そんな感覚と再開したのが、ミニアートのプラモデル「MODERN STREET CAFE」。戦車プラモのメジャーな縮尺である35分の1の大きさで、遊園地や路上で見たことのある樹脂製のテーブルとイス。脇を彩るパラソルや冷蔵ケース。そして大量のビール瓶や缶、ジョッキにコーヒーカップ。これがこのキットのアピールポイントだと思う。テーブルとイスを今つくっているものに使いたくて購入。

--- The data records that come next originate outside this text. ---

(** ** Reconciling *)

Section opening.
Context {L P C : Type} `{!LevelDB L, !KeyMap P, !KeyMap C, !LevelDBLaws L, !KeyMapLaws P, !KeyMapLaws C}.
Abbreviation dbCache := (@dbCache L C).
Abbreviation db := (@db L C).
Abbreviation begin := (DbBlocks.begin (L:=L) (P:=P) (C:=C)).
Abbreviation read_write_row := (DbBlocks.read_write_row (L:=L) (P:=P) (C:=C)).
Abbreviation reconcileDB := (DbBlocks.reconcileDB (L:=L) (P:=P) (C:=C)).
Abbreviation openDB := (DbBlocks.openDB (L:=L) (P:=P) (C:=C)).
Implicit Types (c : dbCache) (d : db).

Lemma begin_spec writable d fs : db_closed d = false ->
  wp (begin writable) d fs (fun o d' fs' => d' = d /\ o <> Panic /\ o <> Exit /\ (good fs -> is_val o /\ good fs') /\
    forall tx, o = Val tx -> tx_managed tx = false /\ tx_closed tx = false /\ tx_writable tx = writable /\
      snapshot_view (tx_snapshot tx) = view (db_cache d) /\ tx_view tx = view (db_cache d) /\
      tx_pendingBlocks tx = ∅ /\ tx_pendingBlockData tx = [] /\ tx_pendingDelFileNums tx = []).
Proof.
  intros Hc. unfold DbBlocks.begin. apply wp_get. rewrite Hc. apply wp_bind, wp_zoom. unfold Snapshot, Snapshot_db. apply wp_bind, wp_bind.
  apply (wp_mono _ _ _ _ _ (ldb_call_spec _ fs)). intros o c' fs1 (-> & Ho & Hg).
  assert (Hset : set_cache (db_cache d) d = d) by (by destruct d).
  destruct Ho as [-> | ->].
  - apply wp_get. unfold Snapshot_cached. apply wp_ret, wp_get, wp_ret. apply wp_ret. rewrite Hset.
    split_and!; [done|done|done|intros H; split; [done|by apply Hg]|]. intros tx [= <-]. split_and!; try done.
    unfold tx_view. cbn. rewrite !km_view_empty, overlay_empty. by destruct writable.
  - rewrite Hset. split_and!; [done|done|done|intros H; by destruct (Hg H)|done].
Qed.

Lemma row_key_eq : row_key = bucketizedKey metadataBucketID writeLocKeyName.
Proof. done. Qed.

Lemma read_write_row_spec d p fs : db_closed d = false -> view (db_cache d) !! row_key = Some (serializeWriteRow p.1 p.2) ->
  0 <= p.1 < 2 ^ 32 -> 0 <= p.2 < 2 ^ 32 -> good fs ->
  wp read_write_row d fs (fun o d' fs' => d' = d /\ o = Val p /\ good fs').
Proof.
  intros Hcl Hrow H1 H2 Hgood. unfold DbBlocks.read_write_row. apply wp_bind. apply (wp_mono _ _ _ _ _ (begin_spec false d fs Hcl)).
  intros o d' fs1 (-> & _ & _ & Hg & Htx). destruct (Hg Hgood) as [Hv Hg1]. destruct o as [tx|e| |]; try done.
  destruct (Htx tx eq_refl) as (_ & Hopen & _ & _ & Hview & _). rewrite bucket_Get_view by done.
  rewrite bool_decide_false by done. fold row_key. rewrite Hview, Hrow, writeRow_read by done. by apply wp_ret.
Qed.
Lemma filter_hash_some msg i data : filter_ok msg -> FilterLoad_Filter msg <> [] ->
  filter_hash msg i data = Some (bit_index msg i data) /\ 0 <= bit_index msg i data < 8 * len (FilterLoad_Filter msg).
Proof.
  intros [Hs _] Hne. assert (0 < len (FilterLoad_Filter msg)) by (unfold len; destruct (FilterLoad_Filter msg); [done|cbn; lia]).
  unfold filter_hash, bit_index. rewrite filter_bits_len by done.
  destruct (Z.eqb_spec (8 * len (FilterLoad_Filter msg)) 0); [lia|]. split; [done|]. apply Z.mod_pos_bound. lia.
Qed.

Lemma byte_of_some msg idx : 0 <= idx < 8 * len (FilterLoad_Filter msg) -> exists b, byte_of msg idx = Some b.
Proof.
  intros H. unfold byte_of. apply lookup_lt_is_Some. rewrite Z.shiftr_div_pow2 by lia. unfold len in H.
  pose proof (Z.div_lt_upper_bound idx (2 ^ 3) (Z.of_nat (length (FilterLoad_Filter msg))) ltac:(lia) ltac:(lia)).
  pose proof (Z.div_pos idx (2 ^ 3) ltac:(lia) ltac:(lia)). lia.
Qed.

Lemma land_7 idx : Z.land idx 7 = idx mod 8.
Proof. change 7 with (Z.ones 3). by rewrite Z.land_ones. Qed.

Lemma test_mask b k : 0 <= k -> (Z.land b (Z.shiftl 1 k) =? 0) = negb (Z.testbit b k).
Proof.
  intros Hk. rewrite Z.shiftl_1_l. destruct (Z.testbit b k) eqn:E; cbn.
  - apply Z.eqb_neq. intros H. assert (Z.testbit (Z.land b (2 ^ k)) k = false) as Hf by (rewrite H; apply Z.bits_0).
    rewrite Z.land_spec, E, Z.pow2_bits_true in Hf by done. done.
  - apply Z.eqb_eq, Z.bits_inj_0. intros j. rewrite Z.land_spec. destruct (Z.eq_dec k j) as [<-|Hne]; [by rewrite E|].
    rewrite Z.pow2_bits_false by done. apply andb_false_r.
Qed.

(** *** Matching *)

Lemma matches_loop_spec msg data : filter_ok msg -> FilterLoad_Filter msg <> [] -> forall n i,
  matches_loop msg data n (Z.of_nat i) =
    Some (forallb (fun j => bit_set msg (bit_index msg (Z.of_nat j) data)) (seq i n) && (0 <? FilterLoad_HashFuncs msg)).
Proof.
  intros Hok Hne. induction n as [|n IH]; intros i; [done|]. cbn [matches_loop seq forallb].
  destruct (filter_hash_some msg (Z.of_nat i) data Hok Hne) as [-> Hr]. cbn [mbind option_bind].
  destruct (byte_of_some msg _ Hr) as [b Hb]. rewrite Hb. cbn [mbind option_bind]. unfold bit_set at 1. rewrite Hb.
  rewrite land_7, test_mask by (apply Z.mod_pos_bound; lia). destruct (Z.testbit (b2z b) _); cbn; [|done].
  replace (Z.of_nat i + 1) with (Z.of_nat (S i)) by lia. apply IH.
Qed.

Lemma matches_spec msg data : filter_ok msg ->
  matches (Some msg) data = Some (forallb (bit_set msg) (bits_of msg data) && (0 <? FilterLoad_HashFuncs msg)).
Proof.
  intros Hok. unfold matches, bits_of. destruct (decide (FilterLoad_Filter msg = [])) as [He|Hne].
  - pose proof (fo_empty _ Hok He). replace (Z.to_nat (FilterLoad_HashFuncs msg)) with 0%nat by lia. done.
  - rewrite (matches_loop_spec msg data Hok Hne _ 0). do 2 f_equal. induction (seq 0 _) as [|j l IH]; [done|]. cbn. by rewrite IH.
Qed.

(** *** Adding *)

Lemma b2z_set_bit b k : 0 <= k < 8 -> forall j, 0 <= j < 8 ->
  Z.testbit (b2z (z2b (Z.lor (b2z b) (Z.shiftl 1 k)))) j = Z.testbit (b2z b) j || (j =? k).
Proof.
  intros Hk j Hj. rewrite b2z_z2b. change 256 with (2 ^ 8). rewrite Z.mod_pow2_bits_low, Z.lor_spec, Z.shiftl_1_l, Z.pow2_bits_eqb by lia.
  by rewrite (Z.eqb_sym k j).
Qed.

(** The position of a bit. *)
Lemma same_place a b : 0 <= a -> 0 <= b -> (a =? b) = (Z.to_nat (Z.shiftr a 3) =? Z.to_nat (Z.shiftr b 3))%nat && (a mod 8 =? b mod 8).
Proof.
  intros Ha Hb. rewrite !Z.shiftr_div_pow2 by lia. change (2 ^ 3) with 8.
  pose proof (Z.div_mod a 8 ltac:(lia)). pose proof (Z.div_mod b 8 ltac:(lia)).
  pose proof (Z.div_pos a 8 ltac:(lia) ltac:(lia)). pose proof (Z.div_pos b 8 ltac:(lia) ltac:(lia)).
  destruct (Z.eqb_spec a b) as [->|Hne]; [by rewrite Nat.eqb_refl, Z.eqb_refl|].
  destruct (Nat.eqb_spec (Z.to_nat (a / 8)) (Z.to_nat (b / 8))); [|done]. destruct (Z.eqb_spec (a mod 8) (b mod 8)); [|done]. lia.
Qed.

Lemma set_bit_spec msg idx b : 0 <= idx < 8 * len (FilterLoad_Filter msg) -> byte_of msg idx = Some b ->
  let msg' := set_filter (<[Z.to_nat (Z.shiftr idx 3) := z2b (Z.lor (b2z b) (Z.shiftl 1 (Z.land 7 idx)))]> (FilterLoad_Filter msg)) msg in
  same_filter msg msg' /\ forall k, 0 <= k -> bit_set msg' k = bit_set msg k || (k =? idx).
Proof.
  intros Hi Hb. cbv zeta. split; [split_and!; [apply length_insert|done..]|]. intros k Hk. unfold bit_set, byte_of in *. cbn [FilterLoad_Filter set_filter].
  rewrite (same_place k idx) by lia. destruct (Nat.eqb_spec (Z.to_nat (Z.shiftr k 3)) (Z.to_nat (Z.shiftr idx 3))) as [E|E].
  - rewrite E, list_lookup_insert_eq, Hb by (apply lookup_lt_is_Some; by eexists). rewrite (Z.land_comm 7), land_7. cbn [andb].
    apply b2z_set_bit; apply Z.mod_pos_bound; lia.
  - rewrite list_lookup_insert_ne by congruence. by rewrite orb_false_r.
Qed.

Lemma same_filter_trans a b c : same_filter a b -> same_filter b c -> same_filter a c.
Proof. intros (?&?&?&?) (?&?&?&?). split_and!; congruence. Qed.
Lemma same_filter_ok a b : same_filter a b -> filter_ok a -> filter_ok b.
Proof.
  intros (Hl & Hh & _) [Hs He]. split; [unfold len in *; by rewrite Hl|]. intros E. rewrite Hh. apply He.
  rewrite E in Hl. by destruct (FilterLoad_Filter a).
Qed.
Lemma same_bit_index a b i data : same_filter a b -> bit_index b i data = bit_index a i data.
Proof. intros (Hl & _ & Ht & _). unfold bit_index, len. by rewrite Hl, Ht. Qed.

Lemma existsb_eq {A} (f g : A -> bool) l : (forall x, f x = g x) -> existsb f l = existsb g l.
Proof. intros H. induction l as [|x l IH]; [done|]. cbn. by rewrite H, IH. Qed.

Lemma add_loop_spec data : forall n msg i, filter_ok msg -> FilterLoad_Filter msg <> [] ->
  exists msg', add_loop msg data n (Z.of_nat i) = Some msg' /\ same_filter msg msg' /\
    forall k, 0 <= k -> bit_set msg' k = bit_set msg k || existsb (fun j => k =? bit_index msg (Z.of_nat j) data) (seq i n).
Proof.
  induction n as [|n IH]; intros msg i Hok Hne.
  - exists msg. split_and!; [done|done|]. intros k _. by rewrite orb_false_r.
  - cbn [add_loop seq existsb]. destruct (filter_hash_some msg (Z.of_nat i) data Hok Hne) as [-> Hr]. cbn [mbind option_bind].
    destruct (byte_of_some msg _ Hr) as [b Hb]. rewrite Hb. cbn [mbind option_bind].
    destruct (set_bit_spec msg _ b Hr Hb) as [Hsame Hbits]. set (msg1 := set_filter _ msg) in *.
    assert (Hne1 : FilterLoad_Filter msg1 <> []).
    { destruct Hsame as [Hl _]. intros E. rewrite E in Hl. by destruct (FilterLoad_Filter msg). }
    replace (Z.of_nat i + 1) with (Z.of_nat (S i)) by lia.
    destruct (IH msg1 (S i) (same_filter_ok _ _ Hsame Hok) Hne1) as (msg' & -> & Hs' & Hb').
    exists msg'. split_and!; [done|by eapply same_filter_trans|]. intros k Hk. rewrite Hb', Hbits, <- orb_assoc by done.
    rewrite (existsb_eq _ (fun j => k =? bit_index msg (Z.of_nat j) data)); [done|]. intros j. by rewrite (same_bit_index msg msg1).
Qed.

(** Adding sets the bits of the data, whatever the filter held. *)
Lemma add_spec msg data : filter_ok msg ->
  exists msg', add (Some msg) data = Some (Some msg') /\ same_filter msg msg' /\ filter_ok msg' /\
    forall k, 0 <= k -> bit_set msg' k = bit_set msg k || existsb (Z.eqb k) (bits_of msg data).
Proof.
  intros Hok. unfold add, bits_of. destruct (decide (FilterLoad_Filter msg = [])) as [He|Hne].
  - pose proof (fo_empty _ Hok He). replace (Z.to_nat (FilterLoad_HashFuncs msg)) with 0%nat by lia. exists msg.
    split_and!; [done|done|done|]. intros k _. by rewrite orb_false_r.
  - destruct (add_loop_spec data (Z.to_nat (FilterLoad_HashFuncs msg)) msg 0 Hok Hne) as (msg' & Hl & Hs & Hb). change (Z.of_nat 0) with 0 in Hl. rewrite Hl.
    exists msg'. split_and!; [done|done|by eapply same_filter_ok|]. intros k Hk. rewrite Hb by done. f_equal.
    clear. induction (seq 0 _) as [|j l IH]; [done|]. cbn. by rewrite <- IH.
Qed.

(** ** Correctness *)

Lemma matches_bits msg data : filter_ok msg -> 0 < FilterLoad_HashFuncs msg ->
  matches (Some msg) data = Some true <-> forall k, k ∈ bits_of msg data -> bit_set msg k = true.
Proof.
  intros Hok Hh. rewrite matches_spec by done. destruct (Z.ltb_spec 0 (FilterLoad_HashFuncs msg)); [|lia]. rewrite andb_true_r. split.
  - intros [= H1] k Hk. rewrite forallb_forall in H1. apply H1. by apply list_elem_of_In.
  - intros Hk. f_equal. apply forallb_forall. intros k Hin. apply Hk. by apply list_elem_of_In.
Qed.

そして話は冒頭に戻る。キットの中のパラソルとビールのダンボール箱が、プラスチックではなく説明書を切って組み立てるペーパークラフトになっているのだ。
裏はちゃんと白紙。
パラソルの骨はプラスチックなのもわかる。プラと紙の組み合わせ。うまく作れるのかという不安はより大きくなる。失敗してもまた買えばいいのかもしれない。でも人間、なるべく失敗はしたくない。失敗してもダメージは最小限に抑えたい。やっぱり。
そこで。
秘伝忍法、カラーコピー!!
いやだってこんな小さいペーパークラフト、単純な箱組みでも綺麗に仕上げられないでしょ。絶対に接着剤がハミ出して汚くなるでしょ。それぐらい予想できる。俺は失敗が嫌いなんだ。これが何枚でも50円で錬成できる。ありがとうファミリーマート。パラソルはまだ作らないけど。
コピーなので気楽に作れる。ハサミで大まかにザクッと切って、ナイフで綺麗にしていく。手早く作りたかったので慣れている瞬間接着剤を使う。瞬間接着剤は接着した周囲が白くなる「白化現象」があるのだが、なんたってカラーコピーなので余裕である。いかに要らないストレスを排除するか、ホビーには大事なのだ。原本の説明書も綺麗なまま。大事に箱にしまって作業をはじめよう。
青い箱の右下のカドが少し気になるが、十分な出来。コピーによる劣化が風合いになるかもしれない。ジオラマにいいアクセントをくれそうな色。
プラモデルはプラスチックの造形と組み立てを楽しむものだけれど、異素材が混ざってくることはよくある。強度を保つための金属パーツだったり、ケーブルだったり。その中でも紙は、見慣れたマテリアルなのにプラスチック組立とは大きく異なり困惑が発生する。そんな時はなるべく戦いやすいフィールドを用意して突撃してみると新しい世界が開ける。紙でしか出来ない表現や質感(もしかしたらコスト面だけで紙にしているのかもしれないが)。プラモデルと同様、プロセスを楽しめる。